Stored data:
________

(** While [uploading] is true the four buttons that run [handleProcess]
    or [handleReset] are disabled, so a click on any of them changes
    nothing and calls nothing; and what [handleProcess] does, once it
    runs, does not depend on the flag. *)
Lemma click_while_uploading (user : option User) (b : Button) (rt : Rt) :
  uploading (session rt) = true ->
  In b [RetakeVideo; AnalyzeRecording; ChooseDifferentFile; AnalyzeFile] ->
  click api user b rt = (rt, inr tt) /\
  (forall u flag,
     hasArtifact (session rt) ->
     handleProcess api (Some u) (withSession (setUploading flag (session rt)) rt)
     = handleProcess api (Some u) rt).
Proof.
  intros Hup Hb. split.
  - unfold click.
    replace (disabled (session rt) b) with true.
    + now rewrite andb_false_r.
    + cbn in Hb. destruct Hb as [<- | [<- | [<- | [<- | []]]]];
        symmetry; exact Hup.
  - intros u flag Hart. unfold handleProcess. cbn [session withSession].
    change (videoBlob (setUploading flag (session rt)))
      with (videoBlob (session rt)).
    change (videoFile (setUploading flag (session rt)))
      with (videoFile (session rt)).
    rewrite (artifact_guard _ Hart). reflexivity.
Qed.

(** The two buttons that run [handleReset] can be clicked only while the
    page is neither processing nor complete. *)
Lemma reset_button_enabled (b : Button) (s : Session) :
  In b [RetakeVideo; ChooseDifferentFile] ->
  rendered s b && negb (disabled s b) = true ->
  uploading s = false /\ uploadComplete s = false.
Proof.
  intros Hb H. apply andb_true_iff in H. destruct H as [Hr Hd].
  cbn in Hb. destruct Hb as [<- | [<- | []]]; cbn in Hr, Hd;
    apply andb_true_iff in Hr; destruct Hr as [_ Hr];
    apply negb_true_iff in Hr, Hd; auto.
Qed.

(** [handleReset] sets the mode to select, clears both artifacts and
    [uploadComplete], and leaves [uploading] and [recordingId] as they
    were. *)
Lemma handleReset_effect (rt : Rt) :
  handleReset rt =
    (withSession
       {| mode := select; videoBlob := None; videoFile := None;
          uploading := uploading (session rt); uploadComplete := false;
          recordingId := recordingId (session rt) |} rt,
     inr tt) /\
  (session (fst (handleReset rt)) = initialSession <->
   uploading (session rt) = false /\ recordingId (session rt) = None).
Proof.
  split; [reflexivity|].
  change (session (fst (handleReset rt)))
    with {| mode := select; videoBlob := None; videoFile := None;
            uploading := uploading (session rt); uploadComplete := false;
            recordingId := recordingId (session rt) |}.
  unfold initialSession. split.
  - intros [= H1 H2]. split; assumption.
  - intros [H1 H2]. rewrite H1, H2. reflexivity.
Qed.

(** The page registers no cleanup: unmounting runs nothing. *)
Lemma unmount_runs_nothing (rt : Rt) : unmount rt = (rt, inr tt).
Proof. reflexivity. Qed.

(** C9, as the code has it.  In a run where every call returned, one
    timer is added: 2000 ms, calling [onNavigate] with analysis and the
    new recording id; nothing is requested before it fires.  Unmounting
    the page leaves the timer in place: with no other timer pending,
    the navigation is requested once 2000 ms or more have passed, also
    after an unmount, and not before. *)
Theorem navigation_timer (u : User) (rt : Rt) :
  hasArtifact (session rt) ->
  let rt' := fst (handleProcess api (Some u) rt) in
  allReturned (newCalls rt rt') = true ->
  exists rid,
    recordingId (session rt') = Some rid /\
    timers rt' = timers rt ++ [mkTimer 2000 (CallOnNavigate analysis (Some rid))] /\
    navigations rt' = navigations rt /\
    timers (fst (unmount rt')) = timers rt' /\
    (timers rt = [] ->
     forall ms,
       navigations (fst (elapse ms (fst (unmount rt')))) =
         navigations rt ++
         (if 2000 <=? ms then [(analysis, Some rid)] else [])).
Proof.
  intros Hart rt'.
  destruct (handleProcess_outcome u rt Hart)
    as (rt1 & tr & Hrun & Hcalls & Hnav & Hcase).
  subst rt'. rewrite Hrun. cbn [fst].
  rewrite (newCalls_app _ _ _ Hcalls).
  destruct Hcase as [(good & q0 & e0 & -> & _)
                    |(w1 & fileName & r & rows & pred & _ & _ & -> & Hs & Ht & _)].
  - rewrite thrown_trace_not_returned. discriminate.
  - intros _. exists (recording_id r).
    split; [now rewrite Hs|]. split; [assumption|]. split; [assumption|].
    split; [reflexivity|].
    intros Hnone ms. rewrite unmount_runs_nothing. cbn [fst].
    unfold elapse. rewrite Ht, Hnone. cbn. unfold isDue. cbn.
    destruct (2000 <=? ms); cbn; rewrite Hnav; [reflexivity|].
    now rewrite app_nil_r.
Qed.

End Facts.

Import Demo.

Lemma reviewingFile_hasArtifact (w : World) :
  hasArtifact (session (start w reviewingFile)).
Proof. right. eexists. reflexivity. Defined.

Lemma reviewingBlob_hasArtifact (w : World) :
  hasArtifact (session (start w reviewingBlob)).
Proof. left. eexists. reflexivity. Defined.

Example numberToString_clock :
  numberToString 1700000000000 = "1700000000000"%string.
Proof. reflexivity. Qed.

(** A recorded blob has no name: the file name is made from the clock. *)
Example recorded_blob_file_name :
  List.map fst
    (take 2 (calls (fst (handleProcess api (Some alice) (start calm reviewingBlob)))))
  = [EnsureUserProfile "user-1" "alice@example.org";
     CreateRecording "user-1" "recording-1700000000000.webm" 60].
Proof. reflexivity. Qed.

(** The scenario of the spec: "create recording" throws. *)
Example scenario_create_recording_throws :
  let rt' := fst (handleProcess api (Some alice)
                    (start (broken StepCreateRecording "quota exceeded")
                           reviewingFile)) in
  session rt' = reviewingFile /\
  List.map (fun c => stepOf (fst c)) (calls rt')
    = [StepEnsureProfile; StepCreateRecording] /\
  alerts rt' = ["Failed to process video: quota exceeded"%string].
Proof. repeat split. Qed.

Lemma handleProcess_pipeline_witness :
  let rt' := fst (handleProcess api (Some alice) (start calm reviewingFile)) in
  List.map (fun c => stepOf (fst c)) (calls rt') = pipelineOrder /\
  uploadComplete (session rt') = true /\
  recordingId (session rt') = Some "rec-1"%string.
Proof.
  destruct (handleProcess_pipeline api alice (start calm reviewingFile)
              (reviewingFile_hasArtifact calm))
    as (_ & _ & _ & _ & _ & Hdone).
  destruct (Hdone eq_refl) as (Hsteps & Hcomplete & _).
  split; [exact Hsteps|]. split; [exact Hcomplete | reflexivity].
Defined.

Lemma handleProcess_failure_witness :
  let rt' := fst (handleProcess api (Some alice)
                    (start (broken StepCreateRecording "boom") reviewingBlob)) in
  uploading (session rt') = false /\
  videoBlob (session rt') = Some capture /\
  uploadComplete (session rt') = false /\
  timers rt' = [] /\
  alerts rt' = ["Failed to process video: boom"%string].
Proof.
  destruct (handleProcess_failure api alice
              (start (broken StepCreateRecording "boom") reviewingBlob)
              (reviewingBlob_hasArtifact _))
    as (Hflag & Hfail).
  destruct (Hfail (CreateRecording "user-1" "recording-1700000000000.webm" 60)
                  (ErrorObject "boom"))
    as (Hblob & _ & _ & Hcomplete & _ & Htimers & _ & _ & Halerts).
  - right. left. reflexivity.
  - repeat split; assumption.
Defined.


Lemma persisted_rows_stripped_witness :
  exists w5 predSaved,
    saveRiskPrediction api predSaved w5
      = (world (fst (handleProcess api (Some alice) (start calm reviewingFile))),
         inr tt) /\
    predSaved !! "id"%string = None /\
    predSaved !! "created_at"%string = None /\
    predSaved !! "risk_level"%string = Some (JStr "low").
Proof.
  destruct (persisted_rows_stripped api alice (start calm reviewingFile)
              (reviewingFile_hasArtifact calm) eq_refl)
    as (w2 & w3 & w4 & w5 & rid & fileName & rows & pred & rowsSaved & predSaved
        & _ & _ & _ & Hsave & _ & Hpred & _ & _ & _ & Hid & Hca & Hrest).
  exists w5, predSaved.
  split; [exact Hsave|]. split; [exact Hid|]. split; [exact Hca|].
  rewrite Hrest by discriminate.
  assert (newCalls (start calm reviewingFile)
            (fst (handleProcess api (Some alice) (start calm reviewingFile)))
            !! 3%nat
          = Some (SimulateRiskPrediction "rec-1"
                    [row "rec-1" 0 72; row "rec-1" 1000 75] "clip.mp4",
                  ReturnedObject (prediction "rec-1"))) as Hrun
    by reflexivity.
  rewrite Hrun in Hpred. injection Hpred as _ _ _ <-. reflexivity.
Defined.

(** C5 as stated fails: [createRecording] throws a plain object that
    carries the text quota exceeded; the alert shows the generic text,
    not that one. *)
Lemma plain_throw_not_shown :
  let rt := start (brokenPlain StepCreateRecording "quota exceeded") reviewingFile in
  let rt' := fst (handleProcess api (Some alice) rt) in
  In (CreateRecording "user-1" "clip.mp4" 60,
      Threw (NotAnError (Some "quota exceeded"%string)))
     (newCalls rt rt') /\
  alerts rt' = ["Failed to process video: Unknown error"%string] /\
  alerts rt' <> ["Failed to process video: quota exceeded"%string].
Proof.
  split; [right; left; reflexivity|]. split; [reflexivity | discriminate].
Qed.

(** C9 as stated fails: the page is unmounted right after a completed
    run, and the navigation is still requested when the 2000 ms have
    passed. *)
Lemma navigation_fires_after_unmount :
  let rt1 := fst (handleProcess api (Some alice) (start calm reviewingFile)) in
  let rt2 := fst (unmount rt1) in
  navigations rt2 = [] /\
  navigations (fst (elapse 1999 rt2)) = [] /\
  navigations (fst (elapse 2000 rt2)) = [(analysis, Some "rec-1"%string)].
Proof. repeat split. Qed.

________

A verbatim transcription is needed of the lines above, starting at the line with "rewrite (newCalls_app _ _ _ Hcalls)." and ending at the line with "destruct (Hdone eq_refl)", both included, and of nothing else.

- [RESULT OF THE EXERCISE]:
  rewrite (newCalls_app _ _ _ Hcalls).
  destruct Hcase as [(good & q0 & e0 & -> & _)
                    |(w1 & fileName & r & rows & pred & _ & _ & -> & Hs & Ht & _)].
  - rewrite thrown_trace_not_returned. discriminate.
  - intros _. exists (recording_id r).
    split; [now rewrite Hs|]. split; [assumption|]. split; [assumption|].
    split; [reflexivity|].
    intros Hnone ms. rewrite unmount_runs_nothing. cbn [fst].
    unfold elapse. rewrite Ht, Hnone. cbn. unfold isDue. cbn.
    destruct (2000 <=? ms); cbn; rewrite Hnav; [reflexivity|].
    now rewrite app_nil_r.
Qed.

End Facts.

Import Demo.

Lemma reviewingFile_hasArtifact (w : World) :
  hasArtifact (session (start w reviewingFile)).
Proof. right. eexists. reflexivity. Defined.

Lemma reviewingBlob_hasArtifact (w : World) :
  hasArtifact (session (start w reviewingBlob)).
Proof. left. eexists. reflexivity. Defined.

Example numberToString_clock :
  numberToString 1700000000000 = "1700000000000"%string.
Proof. reflexivity. Qed.

(** A recorded blob has no name: the file name is made from the clock. *)
Example recorded_blob_file_name :
  List.map fst
    (take 2 (calls (fst (handleProcess api (Some alice) (start calm reviewingBlob)))))
  = [EnsureUserProfile "user-1" "alice@example.org";
     CreateRecording "user-1" "recording-1700000000000.webm" 60].
Proof. reflexivity. Qed.

(** The scenario of the spec: "create recording" throws. *)
Example scenario_create_recording_throws :
  let rt' := fst (handleProcess api (Some alice)
                    (start (broken StepCreateRecording "quota exceeded")
                           reviewingFile)) in
  session rt' = reviewingFile /\
  List.map (fun c => stepOf (fst c)) (calls rt')
    = [StepEnsureProfile; StepCreateRecording] /\
  alerts rt' = ["Failed to process video: quota exceeded"%string].
Proof. repeat split. Qed.

Lemma handleProcess_pipeline_witness :
  let rt' := fst (handleProcess api (Some alice) (start calm reviewingFile)) in
  List.map (fun c => stepOf (fst c)) (calls rt') = pipelineOrder /\
  uploadComplete (session rt') = true /\
  recordingId (session rt') = Some "rec-1"%string.
Proof.
  destruct (handleProcess_pipeline api alice (start calm reviewingFile)
              (reviewingFile_hasArtifact calm))
    as (_ & _ & _ & _ & _ & Hdone).
  destruct (Hdone eq_refl) as (Hsteps & Hcomplete & _).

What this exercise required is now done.